=== Begin Enclosure ===
(** X1: [setAdapterSettings] is idempotent when the config it stores is
    ordinary: a second call with the same settings completes as the first
    did and leaves the adapter as the first left it, in every status and
    whether or not the call fails. *)
Theorem setAdapterSettings_idempotent
    (getChainConfig : JSVal → JSVal → option CustomChainConfig)
    (o : BaseAdapterSettings) (this : BaseAdapter) :
  (∀ c, o_chainConfig o = Some c → ordinary (finalChainConfig getChainConfig c)) →
  setAdapterSettings getChainConfig o (after (setAdapterSettings getChainConfig o this))
  = setAdapterSettings getChainConfig o this.
Proof.
  intros Hord.
  destruct (decide (status this = READY)) as [Hst|Hst].
  { by rewrite !(setAdapterSettings_ready _ _ _ Hst). }
  assert (status (after (setAdapterSettings getChainConfig o this)) ≠ READY) as Hst'.
  { by rewrite (proj1 (setAdapterSettings_status _ _ _)). }
  rewrite (surjective_pairing (setAdapterSettings getChainConfig o this)) at 2.
  rewrite (surjective_pairing (setAdapterSettings getChainConfig o (after _))).
  fold (completion (setAdapterSettings getChainConfig o this)).
  fold (after (setAdapterSettings getChainConfig o this)).
  fold (completion (setAdapterSettings getChainConfig o
                      (after (setAdapterSettings getChainConfig o this)))).
  fold (after (setAdapterSettings getChainConfig o
                 (after (setAdapterSettings getChainConfig o this)))).
  rewrite (setAdapterSettings_completion _ _ _ Hst'), (setAdapterSettings_completion _ _ _ Hst).
  f_equal.
  rewrite (setAdapterSettings_after _ _ _ Hst'), (setAdapterSettings_after _ _ _ Hst).
  destruct (o_chainConfig o) as [c|] eqn:Hc; [|apply scalar_settings_idem].
  destruct (truthy (prop c "chainNamespace")); [|apply scalar_settings_idem].
  cbv zeta. specialize (Hord c eq_refl).
  set (final := finalChainConfig getChainConfig c) in *.
  rewrite scalar_settings_chain_comm, scalar_settings_idem. simpl.
  assert (getProperty (setProperty (knownChainConfigs this) (chainKey final)
                         (entry_for (knownChainConfigs this) final)) (chainKey final)
          = KConfig (entry_for (knownChainConfigs this) final)) as Hread.
  { apply getProperty_setProperty. by apply entry_for_ordinary. }
  assert (entry_for (setProperty (knownChainConfigs this) (chainKey final)
                       (entry_for (knownChainConfigs this) final)) final
          = entry_for (knownChainConfigs this) final) as ->.
  { unfold entry_for at 1. rewrite Hread. simpl. unfold entry_for. apply spread_twice. }
  by rewrite (setProperty_again _ _ _ Hread).
Qed.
=== End Enclosure ===
- YOUR OBJECTIVE: How many lines of the entries above hold the string "Hread"? Reply with the number alone.

- RESULT OF THE TASK: 3